Finding Her Voice - Arleth Angeles Mendoza

Updated: 6 days ago

"SDA helps students like me feel like they're a part of something, feel like they're being supported throughout their path."

As part of the Hispanic Alliance's ongoing efforts to support our alumni of the Student DREAMers Alliance, we recently sat down to talk with Arleth Angeles Mendoza. Arleth was a member of SDA Class 1 (2016 - 2017) and is a Senior at Clemson University.


If you want someone to use their voice, you need to make space for them in the conversation. Arleth Angeles Mendoza found her voice while in conversation with her Student DREAMers Alliance peers. “In high school, I was definitely more reserved,” Arleth says. She describes the Student DREAMers Alliance as an inclusive space, kind of like a family, where everyone connected with each other. “It did help push me to grow as a person - to find my voice,” she continues, “because if not for this program, I wouldn’t have been able to connect with my peers the way I did.”


Arleth quickly learned that the Student DREAMers Alliance seminars were safe spaces for her to step out of her comfort zone.



By the end of the program, she participated in an end-of-the-year project where she and other Student DREAMer Alliance participants spoke to the Greenville County School Board about DACA and the challenges undocumented students face, especially with regard to affording and attending college. Arleth says this experience alone taught her a lot about the power of sharing her experience. “Just talking to people does help,” she explains, “because sharing your story leads others to understand your point of view. Then, hopefully, they can come to an understanding of how different an experience can be for other people.” As a result of Arleth’s SDA class project, the Greenville County School Board took action, engaging legislators for meaningful change regarding in-school secondary education for DACA and undocumented Hispanic students.

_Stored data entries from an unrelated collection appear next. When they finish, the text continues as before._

(* ===== verification/PassGen.v ===== *)
(** * Password and passphrase generation (origin-pass/src/generate.rs)

    The random bytes are a sequence: draw [i] is a byte or an error.  The
    rejection loop has no bound in the code; here it takes fuel, and [Running]
    is a loop that has not ended yet.  The second half shows what it needs. *)

From Stdlib Require Import Ascii String.
From S2P Require Import Prelude RustStr Bytes.

Definition CHARSET_LOWER : bytes := chars "abcdefghijklmnopqrstuvwxyz".
Definition CHARSET_UPPER : bytes := chars "ABCDEFGHIJKLMNOPQRSTUVWXYZ".
Definition CHARSET_DIGITS : bytes := chars "0123456789".
Definition CHARSET_SYMBOLS : bytes := chars "!@#$%^&*()-_=+[]{};:,.?/~".

Definition WORDLIST : list string :=
  [ "after"; "apple"; "apricot"; "arrow"; "autumn"; "badge"; "banner"; "barrel";
    "beach"; "berry"; "bicycle"; "blade"; "blaze"; "bloom"; "bolt"; "bonus";
    "bottle"; "brave"; "bread"; "breeze"; "brick"; "bridge"; "bright"; "bronze";
    "bucket"; "butter"; "cabin"; "cactus"; "camera"; "candle"; "canyon"; "carbon";
    "carpet"; "carrot"; "castle"; "cedar"; "celery"; "chain"; "chalk"; "cherry";
    "chest"; "circle"; "circus"; "clover"; "coast"; "cobra"; "coffee"; "coin";
    "comet"; "compass"; "copper"; "coral"; "cotton"; "couch"; "crane"; "crater";
    "crayon"; "creek"; "crimson"; "crown"; "crystal"; "daisy"; "dawn"; "desert";
    "diamond"; "dolphin"; "donkey"; "dragon"; "drift"; "drum"; "dusk"; "eagle";
    "earth"; "echo"; "eclipse"; "ember"; "engine"; "falcon"; "feather"; "fern";
    "field"; "finch"; "flame"; "flash"; "flock"; "flour"; "fog"; "forest";
    "fossil"; "fountain"; "fox"; "frost"; "galaxy"; "garden"; "garnet"; "geyser";
    "ginger"; "glacier"; "glade"; "glass"; "globe"; "glove"; "glow"; "gold";
    "goose"; "grape"; "grass"; "gravel"; "green"; "grove"; "guitar"; "gulf";
    "gust"; "hammer"; "harbor"; "hawk"; "hazel"; "heart"; "hedge"; "hill";
    "honey"; "horizon"; "hornet"; "horse"; "hurricane"; "icicle"; "igloo"; "iron";
    "island"; "ivy"; "jacket"; "jade"; "jungle"; "juniper"; "kettle"; "kindle";
    "koi"; "lagoon"; "lake"; "lantern"; "laurel"; "leaf"; "lemon"; "lily";
    "linen"; "lion"; "lizard"; "lobster"; "lodge"; "lotus"; "lumber"; "maple";
    "marble"; "meadow"; "melon"; "mercury"; "mesa"; "meteor"; "mint"; "mist";
    "moon"; "moss"; "moth"; "mountain"; "mouse"; "mushroom"; "nectar"; "nest";
    "nickel"; "night"; "north"; "nugget"; "oak"; "oasis"; "ocean"; "olive";
    "onion"; "opal"; "orange"; "orbit"; "orchid"; "otter"; "owl"; "oyster";
    "palm"; "panther"; "paper"; "parrot"; "pass"; "pearl"; "pebble"; "pepper";
    "petal"; "pine"; "pinto"; "planet"; "plaza"; "plum"; "pond"; "poppy";
    "prairie"; "prism"; "puppy"; "quartz"; "quill"; "quilt"; "rabbit"; "raven";
    "reef"; "ridge"; "river"; "robin"; "rock"; "rose"; "ruby"; "rust";
    "saddle"; "salmon"; "sand"; "sapphire"; "scarf"; "school"; "scrub"; "sea";
    "seal"; "shark"; "shelf"; "shell"; "shore"; "silver"; "skate"; "slate";
    "slope"; "smoke"; "snail"; "snake"; "snow"; "soap"; "sparrow"; "spear";
    "spider"; "spore"; "spring"; "spruce"; "squid"; "star"; "stone"; "storm";
    "stream"; "summit"; "sunset"; "swan"; "swift"; "sword"; "tiger"; "toast" ].
Lemma init_unlocks `{SK : Sdk, VO : VaultOps, HO : !HashOk, VK : !VaultOk} (path pass : string) (tier : MemoryTier) (salt b : bytes)
    (draw : nat -> result string bytes) :
  draws24 draw -> length salt = KDF_SALT_LEN ->
  init_vault path pass tier (Ok tt) (Ok salt) draw (Ok tt) None = (Ok tt, Some (Ok b)) -> Z.of_nat (length b) <= MAX_VAULT_LEN ->
  8 + Z.of_nat TAG_SIZE < 65536 -> exists v, unlock_vault path pass (Some (Ok b)) = Some (Ok v) /\ pv_entries v = ∅.
Proof.
  intros Hd Hsalt C Hs Ht. destruct (init_fresh path pass tier salt b draw Hd Hsalt C Hs Ht) as (m & h & ms & Ea & _ & R & S & T & D).
  unfold unlock_vault. rewrite R, S, T, Ea, D. by eexists.
Qed.

(** ** A concrete vault *)

Fixpoint json_tree (j : json) : gen_tree (bool + Z + string) :=
  match j with
  | JNull => GenNode 0 []
  | JBool b => GenNode 1 [GenLeaf (inl (inl b))]
  | JNum n => GenNode 2 [GenLeaf (inl (inr n))]
  | JStr s => GenNode 3 [GenLeaf (inr s)]
  | JArr l => GenNode 4 (map json_tree l)
  | JObj fs => GenNode 5 (map (fun kv => GenNode 0 [GenLeaf (inr (fst kv)); json_tree (snd kv)]) fs)
  end.
Fixpoint tree_json (t : gen_tree (bool + Z + string)) : json :=
  match t with
  | GenNode 1 [GenLeaf (inl (inl b))] => JBool b
  | GenNode 2 [GenLeaf (inl (inr n))] => JNum n
  | GenNode 3 [GenLeaf (inr s)] => JStr s
  | GenNode 4 l => JArr (map tree_json l)
  | GenNode 5 fs => JObj (map (fun t => match t with GenNode _ [GenLeaf (inr k); v] => (k, tree_json v) | _ => ("", JNull) end) fs)
  | _ => JNull
  end.
Lemma tree_json_tree (j : json) : tree_json (json_tree j) = j.
Proof.
  induction j as [| | | |l IH|l IH] using json_nested_ind; [done..| |]; cbn; f_equal; rewrite map_map.
  - induction IH as [|x l Hx _ IH]; [done|]. cbn. by rewrite Hx, IH.
  - induction IH as [|[k v] l Hx _ IH]; [done|]. cbn in *. by rewrite Hx, IH.
Qed.
#[global] Instance json_eq_dec : EqDecision json.
Proof. refine (fun j k => cast_if (decide (json_tree j = json_tree k))); [by rewrite <- (tree_json_tree j), e, tree_json_tree|by intros ->]. Defined.
#[global] Instance json_countable : Countable json := inj_countable' json_tree tree_json tree_json_tree.
#[global] Instance EntryPayload_eq_dec : EqDecision EntryPayload.
Proof. solve_decision. Defined.
#[global] Instance EntryPayload_countable : Countable EntryPayload.
Proof.
  refine (inj_countable'
    (fun p => (ep_name p, ep_entry_type p, ep_secret p, ep_url p, ep_notes p, ep_created_at p, ep_updated_at p, (ep_totp p, ep_hotp p, ep_ocra p)))
    (fun '(a, b, c, d, e, f, g, (h, i, j)) => MkPayload a b c d e f g h i j) _). by intros [].
Defined.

Now, Arleth uses her voice to make sure others have opportunities to be included and heard. She’s a senior Psychology major at Clemson University, and she aspires to attend graduate school and become a school psychologist. She hopes that one day our society will view the immigrant community for what it is—a vital, growing demographic that helps our larger community to grow as a whole. She hopes for acceptance. In the meantime, she is focused on her studies and mentoring other students. She is part of an organization called Peer Dialogue Facilitators where she facilitates campus discussions between first-year students. These discussions often include topics on social identities, social issues, inclusivity, and building community.


She also interns for Interpersonal Violence Prevention through the Title IX office. Arleth names her own mentorship by Julio Hernandez through the Hispanic Alliance as a key factor that led her to these leadership roles, saying “If it weren’t for him, I probably wouldn’t be doing this.” Through Arleth’s story, one can see the ripple effect mentorship and programs like Student DREAMers Alliance have. Now that Arleth better knows her power and potential, she is helping others discover theirs.



“A program like SDA is very important,” Arleth says, “because it helps students like me feel like they're a part of something, feel like they're being supported throughout their path.”

She knew for a long time that her path to college would be unfair and unlike that of many of her high school peers, but she now knows she has support along the way. Student DREAMers Alliance specifically supports her by checking in on her and helping financially with critical things like textbooks. There is power in knowing that your community values your voice enough to make space for it and to nurture your growth. Through Student DREAMers Alliance, Arleth has harnessed this power to work towards a better world.